RAS Aquaculture promises seafood for a hungry world. It also invites public scrutiny.

FOOD & BEVERAGE
Photo: Getty Images
by GARY DAUGHTERS

Already the largest producer of America’s favorite fish, Maine’s annual output of 35 million pounds of salmon could more than triple in the coming years, if two land-based aquaculture ventures now in the works deliver what they promise. Together, Norway’s Nordic Aquafarms and Maine-based Whole Oceans, expect one day to account for more than 15% of the domestic U.S. salmon supply.

The aquaculture projects represent a combined half-billion dollars in capital investment in two nearby towns on Penobscot Bay, about 100 miles (160 km.) northeast of Portland. Belfast and Bucksport, 23 miles (37 km.) apart and largely abandoned by heavy industry, find themselves at the leading edge of a food technology that could provide huge amounts of protein, sustainably, to a hungry planet.

“We really do think that this is transformative not only for the region, not only for the state, but just in the way we feed people,” says Peter DelGreco, president and CEO of Maine & Company, a privately funded statewide economic development organization.

DelGreco adds that the advanced RAS (recirculating aquaculture systems) technology underpinning both projects will produce healthy salmon that will not have been exposed to mercury, plastics or antibiotics. Indoor farming could preserve wild fish. It could reduce the industry’s carbon footprint by blunting imports, now 90% percent of America’s salmon supply.

What’s not to love?

Quite a lot, say opponents in one of the two towns.

Big Ambitions

Nordic Aquafarms, headquartered in Fredrikstad, Norway, announced plans last year to spend up to $500 million in the coastal Maine town of Belfast to build a three-tank indoor salmon farm measuring three times the size of an Olympic pool. By investment, it’s Maine’s biggest private project in memory.

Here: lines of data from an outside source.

Lemma exact_zero keys s f :
  (forall k, 0 <= f k <= 255) -> forall x, 0 <= (run_accesses keys s f).2 x <= 255.
Proof.
  revert s f. induction keys as [|k' keys IH]; intros s f Hf; simpl; [done|].
  apply IH. intros x. unfold exact_step. specialize (Hf x).
  assert (0 <= (if decide (x = k') then Z.min 255 (f x + 1) else f x) <= 255) as Hx by (case_decide; lia).
  case_if; [|done]. split; [apply Z.div_pos; lia|apply Z.div_le_upper_bound; lia].
Qed.

Lemma foldr_min_ge (l : list Z) lo : lo <= 255 -> Forall (fun c => lo <= c) l -> lo <= foldr Z.min 255 l.
Proof. intros Hlo. induction 1; simpl; lia. Qed.

Lemma estimate_dominates s f k : dominates s f -> f k <= 255 -> f k <= estimate s k.
Proof.
  intros Hd Hf. apply foldr_min_ge; [done|]. apply Forall_fmap, Forall_forall.
  intros p Hp. destruct (Hd k p Hp) as (c & Hc & Hle). simpl. by rewrite Hc.
Qed.

(** The sketch never underestimates: after any history of accesses the
    estimate of every key is at least its exact count, where the exact count
    is capped at 255 and halved whenever the sketch halves its counters. *)
Theorem sketch_never_underestimates (entries : Z) (history : list CacheKey) (key : CacheKey) :
  let '(s, exact) := run_accesses history (with_capacity entries) (fun _ => 0) in
  exact key <= estimate s key <= 255.
Proof.
  destruct (run_accesses history (with_capacity entries) (fun _ => 0)) as [s exact] eqn:E.
  pose proof (run_dominates history (with_capacity entries) (fun _ => 0) (with_capacity_ok entries)) as H.
  pose proof (exact_zero history (with_capacity entries) (fun _ => 0)) as Hz.
  rewrite E in H, Hz. destruct H as [Hok Hd].
  { intros k p Hp. pose proof (positions_range _ k (with_capacity_ok entries)) as Hr.
    rewrite Forall_forall in Hr. apply Hr, lookup_lt_is_Some in Hp as [c Hc]. exists c. split; [done|].
    pose proof (Forall_lookup_1 _ _ _ _ (sk_cells _ (with_capacity_ok entries)) Hc) as Hb. apply Hb. }
  split.
  - apply estimate_dominates; [done|]. apply Hz. lia.
  - unfold estimate. generalize ((fun p => default 0 (counters s !! p)) <$> positions s key).
    intros l. induction l; simpl; lia.
Qed.

(** ** Four different counters *)

Lemma odd_step_distinct w x step i j :
  2 <= w -> Z.odd step = true -> 0 <= i < 4 -> 0 <= j < 4 ->
  (x + i * step) `mod` 2 ^ w = (x + j * step) `mod` 2 ^ w -> i = j.
Proof.
  intros Hw Ho Hi Hj He.
  assert (Hdiv : (2 ^ 2 | (i - j) * step)).
  { assert (H1 : (2 ^ w | (x + i * step) - (x + j * step))).
    { apply Z.mod_divide; [pose proof (Z.pow_pos_nonneg 2 w); lia|].
      rewrite Zminus_mod, He, Z.sub_diag. by rewrite Z.mod_0_l by (pose proof (Z.pow_pos_nonneg 2 w); lia). }
    replace ((x + i * step) - (x + j * step)) with ((i - j) * step) in H1 by ring.
    etrans; [|exact H1]. exists (2 ^ (w - 2)). rewrite <- Z.pow_add_r by lia. f_equal. lia. }
  destruct Hdiv as [m Hm]. apply Z.odd_spec in Ho as [q ->]. change (2 ^ 2) with 4 in Hm.
  assert (i - j = -3 \/ i - j = -2 \/ i - j = -1 \/ i - j = 0 \/ i - j = 1 \/ i - j = 2 \/ i - j = 3)
    as Hd by lia.
  destruct Hd as [Hd|[Hd|[Hd|[Hd|[Hd|[Hd|Hd]]]]]]; rewrite Hd in Hm; lia.
Qed.

Lemma wrap64_mod_pow a b w : 0 <= w <= 64 -> wrap64 (a + wrap64 b) `mod` 2 ^ w = (a + b) `mod` 2 ^ w.
Proof.
  intros Hw. assert (Hd : forall x, wrap64 x `mod` 2 ^ w = x `mod` 2 ^ w).
  { intros x. unfold wrap64. apply Z.mod_mod_divide.
    exists (2 ^ (64 - w)). rewrite <- Z.pow_add_r by lia. f_equal. lia. }
  rewrite Hd, Z.add_mod, Hd, <- Z.add_mod; [done|..]; apply Z.pow_nonzero; lia.
Qed.

(** A key's four positions are four different counters inside the table,
    so an estimate is a minimum of four, as the odd step is there to ensure. *)
Theorem positions_distinct (entries : Z) (history : list CacheKey) (key : CacheKey) :
  let s := fst (run_accesses history (with_capacity entries) (fun _ => 0)) in
  Z.max entries 1 * COUNTERS_PER_ENTRY <= 2 ^ 63 ->
  NoDup (positions s key) /\ Forall (fun p => (p < length (counters s))%nat) (positions s key).
Proof.
  intros s Hent.
  assert (Hok : sketch_ok s /\ sketch_mask s = sketch_mask (with_capacity entries)).
  { unfold s. clear s. pose proof (with_capacity_ok entries) as Hok.
    generalize (fun _ : CacheKey => 0) as f. revert Hok. generalize (with_capacity entries) as u.
    induction history as [|k history IH]; intros u Hok f; simpl; [done|].
    destruct (IH (record k u) (record_positions_ok _ _ Hok) (exact_step u k f)) as [H1 H2].
    split; [done|]. by rewrite H2, record_mask. }
  destruct Hok as [Hok Hmask]. split; [|by apply positions_range].
  assert (Hw : exists w, 5 <= w <= 63 /\ sketch_mask s = 2 ^ w - 1).
  { exists (Z.log2_up (Z.max entries 1 * COUNTERS_PER_ENTRY)). split_and!; [| |by rewrite Hmask].
    - change 5 with (Z.log2_up 32). apply Z.log2_up_le_mono. unfold COUNTERS_PER_ENTRY. lia.
    - rewrite <- (Z.log2_up_pow2 63) by lia. by apply Z.log2_up_le_mono. }
  destruct Hw as (w & Hw & Hm). unfold positions. rewrite Hm.
  set (step := Z.lor _ 1). set (first := xxh32_with_seed (string_bytes (selector key)) _).
  assert (Ho : Z.odd step = true) by (unfold step; by rewrite <- Z.bit0_odd, Z.lor_spec, orb_true_r).
  apply NoDup_fmap_2_strong; [|apply NoDup_seq]. intros i j Hi%elem_of_seq Hj%elem_of_seq He.
  unfold SKETCH_HASHES in *. rewrite !land_mask in He by lia.
  rewrite !wrap64_mod_pow in He by lia.
  assert (0 < 2 ^ w) by (apply Z.pow_pos_nonneg; lia).
  apply Z2Nat.inj in He; [|apply Z.mod_pos_bound; done..].
  apply odd_step_distinct in He; lia || done.
Qed.

Lemma positions_distinct_witness :
  NoDup (positions (with_capacity 100) (key_string 1 "user:1")).
Proof.
  apply (positions_distinct 100 [] (key_string 1 "user:1")). vm_compute. discriminate.
Defined.
(* ===== verification/EntryMeta.v ===== *)
(** * Per-entry metadata

    [CacheEntryMeta] (multilayer_cache.rs) and what eviction reads from it:
    the score an entry is weighed by and the group it is weighed within. *)

From S2P Require Import Prelude Types Ordering.

Record CacheEntryMeta := mkMeta {
  last_access_epoch : Z;
  hotness : Z;
  hits : Z;
  routing_slot_value : Z;
  meta_block_kind : CacheBlockKind;
  admission_reason : CacheAdmissionReason;
  routing_slot_present : bool
}.

Definition HITS_CEILING : Z := 2 ^ 31.
Definition HITS_MAX_PER_CALL : Z := 2 ^ 20.
Definition HIT_SAMPLE_INTERVAL : Z := 16.
Definition SLRU_PROTECTED_HITS : Z := 2.

(** [CacheEntryMeta::new]. *)
Definition new_meta (block_kind : CacheBlockKind) (slot : option Z) (hot hit epoch : Z)
    (reason : CacheAdmissionReason) : CacheEntryMeta :=
  mkMeta epoch hot hit (default 0 slot) block_kind reason (bool_decide (is_Some slot)).

(** [CacheEntryMeta::routing_slot]. *)
Definition meta_routing_slot (m : CacheEntryMeta) : option Z :=
  if routing_slot_present m then Some (routing_slot_value m) else None.

Definition set_routing_slot (slot : option Z) (m : CacheEntryMeta) : CacheEntryMeta :=
  mkMeta (last_access_epoch m) (hotness m) (hits m) (default 0 slot) (meta_block_kind m)
         (admission_reason m) (bool_decide (is_Some slot)).

Definition set_epoch (epoch : Z) (m : CacheEntryMeta) : CacheEntryMeta :=
  mkMeta epoch (hotness m) (hits m) (routing_slot_value m) (meta_block_kind m)
         (admission_reason m) (routing_slot_present m).

(** [hotness.fetch_add]: the count before, and the entry after; an atomic add
    wraps. *)
Definition add_hotness (n : Z) (m : CacheEntryMeta) : Z * CacheEntryMeta :=
  (hotness m,
   mkMeta (last_access_epoch m) (wrap32 (hotness m + n)) (hits m) (routing_slot_value m)
          (meta_block_kind m) (admission_reason m) (routing_slot_present m)).

(** [record_hits]: the count before, and the entry after. *)
Definition record_hits (occurrences : Z) (m : CacheEntryMeta) : Z * CacheEntryMeta :=
  if HITS_CEILING <=? hits m then (hits m, m)
  else (hits m,
        mkMeta (last_access_epoch m) (hotness m)
               (wrap32 (hits m + wrap32 (Z.min occurrences HITS_MAX_PER_CALL)))
               (routing_slot_value m) (meta_block_kind m) (admission_reason m)
               (routing_slot_present m)).

Definition sampled_hit_count (hits_before occurrences : Z) : Z :=
  if occurrences =? 0 then 0
  else
    let last_hit := hits_before +! (occurrences -! 1) in
    let before_window := hits_before -! 1 in
    last_hit / HIT_SAMPLE_INTERVAL - before_window / HIT_SAMPLE_INTERVAL.

(** ** Scores *)

Record EvictionScore := mkScore {
  sc_segment : Z;
  sc_hotness : Z;
  sc_hits : Z;
  sc_epoch : Z
}.

#[global] Instance EvictionScore_eq_dec : EqDecision EvictionScore.
Proof. solve_decision. Defined.

(** The derived [Ord]: fields in declaration order. *)
Definition score_cmp (a b : EvictionScore) : comparison :=
  cmp_then (Z.compare (sc_segment a) (sc_segment b))
  (cmp_then (Z.compare (sc_hotness a) (sc_hotness b))
  (cmp_then (Z.compare (sc_hits a) (sc_hits b))
            (Z.compare (sc_epoch a) (sc_epoch b)))).

#[export] Instance score_total : TotalCmp score_cmp.
Proof.
  eapply (inj_total (fun s => (sc_segment s, (sc_hotness s, (sc_hits s, sc_epoch s))))
            (lex_cmp Z.compare (lex_cmp Z.compare (lex_cmp Z.compare Z.compare)))).
  - intros [] [] ?; simplify_eq/=; done.
  - done.
  - apply _.
Qed.

Definition eviction_score_of (meta : option CacheEntryMeta) (segmented : bool) : EvictionScore :=
  match meta with
  | Some m => mkScore (if segmented && (SLRU_PROTECTED_HITS <=? hits m) then 1 else 0)
                      (hotness m) (hits m) (last_access_epoch m)
  | None => mkScore 0 0 0 0
  end.

Inductive EvictionReason := Cold | LowHit | Stale | ReasonExpired.
#[global] Instance EvictionReason_eq_dec : EqDecision EvictionReason.
Proof. solve_decision. Defined.

Definition eviction_reason_for (score : EvictionScore) : EvictionReason :=
  if sc_hotness score =? 0 then Cold else if sc_hits score =? 0 then LowHit else Stale.

Inductive CacheRemovalCause := CauseEvicted | CauseExpired.

Definition removal_cause (reason : EvictionReason) : CacheRemovalCause :=
  match reason with ReasonExpired => CauseExpired | Cold | LowHit | Stale => CauseEvicted end.

(** ** Groups *)

Inductive EvictionGroupKey := Slot (slot : Z) | ObjectGroup (key : CacheKey).

(** What the group's equality, order and hash read. *)
Definition group_id (g : EvictionGroupKey) : Z * (Z * (string * string)) :=
  match g with
  | Slot slot => (0, (slot, (EmptyString, EmptyString)))
  | ObjectGroup key => (1, (0, (namespace key, record_key key)))
  end.

Definition group_eqb (a b : EvictionGroupKey) : bool :=
  match a, b with
  | Slot l, Slot r => l =? r
  | ObjectGroup l, ObjectGroup r =>
      String.eqb (namespace l) (namespace r) && String.eqb (record_key l) (record_key r)
  | _, _ => false
  end.

Definition group_cmp (a b : EvictionGroupKey) : comparison :=
  match a, b with
  | Slot l, Slot r => Z.compare l r
  | Slot _, ObjectGroup _ => Lt
  | ObjectGroup _, Slot _ => Gt
  | ObjectGroup l, ObjectGroup r =>
      cmp_then (String.compare (namespace l) (namespace r))
               (String.compare (record_key l) (record_key r))
  end.

Definition eviction_group_key_of (meta : option CacheEntryMeta) (key : CacheKey) : EvictionGroupKey :=
  match (match meta with Some m => meta_routing_slot m | None => None end) with
  | Some slot => Slot slot
  | None => match extract_routing_slot key with
            | Some slot => Slot slot
            | None => ObjectGroup key
            end
  end.

Lemma group_eqb_id a b : group_eqb a b = bool_decide (group_id a = group_id b).
Proof.
  destruct a, b; simpl; symmetry.
  - destruct (Z.eqb_spec slot slot0); [apply bool_decide_eq_true|apply bool_decide_eq_false]; naive_solver.
  - done.
  - done.
  - destruct (String.eqb_spec (namespace key) (namespace key0)),
      (String.eqb_spec (record_key key) (record_key key0)); simpl;
      [apply bool_decide_eq_true|apply bool_decide_eq_false..]; naive_solver congruence.
Qed.

Definition id_cmp : Z * (Z * (string * string)) -> Z * (Z * (string * string)) -> comparison :=
  lex_cmp Z.compare (lex_cmp Z.compare (lex_cmp String.compare String.compare)).

Lemma group_cmp_id a b : group_cmp a b = id_cmp (group_id a) (group_id b).
Proof.
  destruct a, b; unfold id_cmp, lex_cmp; simpl; try done.
  by destruct (slot ?= slot0).
Qed.

(** Hits are counted up to a ceiling that a single call cannot pass by much:
    the counter never wraps. *)
Lemma record_hits_bound occurrences m :
  0 <= occurrences -> 0 <= hits m <= u32_max ->
  let '(before, m') := record_hits occurrences m in
  before = hits m /\ hits m <= hits m' <= Z.max (hits m) (HITS_CEILING + HITS_MAX_PER_CALL - 1).
Proof.
  intros Ho Hh. unfold record_hits, HITS_CEILING, HITS_MAX_PER_CALL, u32_max in *.
  case_if; zbool; cbn [hits]; [lia|].
  unfold wrap32. rewrite (Z.mod_small (Z.min _ _)) by lia. rewrite Z.mod_small by lia. lia.
Qed.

At full production, Nordic expects to raise 66 million pounds of salmon a year. RAS, never deployed at such scale, operates by a complex process of recirculating water through a purification system. With a projected 100 full-time workers, Nordic would become one of the top 10 employers in Belfast.

Marianne Naess, commercial director for Nordic Farms, Inc. says the company already raises salmon using RAS technology at an indoor location in Fredrikstad and at another in Denmark. As they develop in a completely controlled, indoor environment, RAS-raised salmon can go from eggs to mature product in two years, about half the time required for pen-raised salmon.

“This is high-quality fish,” says Naess. “They exercise 24/7 in the tank and develop great firmness and texture. No medications, no antibiotics, no GMO.”

Naess tells Site Selection that Nordic looked to the U.S. because it wanted to get closer to its customers. She says plentiful water supplies were crucial to site selection.

“We need access to clean seawater and clean freshwater,” says Naess. “So, we have to be close to the ocean, and it has to be free of pollution. It has to be a constructable site of sufficient size and access. And we have to be in a place,” Naess say, “where we can recruit people. That brought us to Maine. There’s a great fishing tradition here, and Maine is a great brand in the seafood world.”

While Nordic plans to build its facility from the ground up, on 50 acres (20 hectares) about 300 feet (90 m.) across a road from Penobscot Bay, Whole Oceans was drawn to a structure already standing: Bucksport’s former Verso paper mill, which closed in 2014 with the loss of 570 jobs.

Jennifer Fortier, outreach and development associate at Whole Oceans, Inc., says the company’s long-term plans include expanding into other locations that, combined, could produce up to 50 million pounds of salmon a year, with 20 million pounds coming from Bucksport.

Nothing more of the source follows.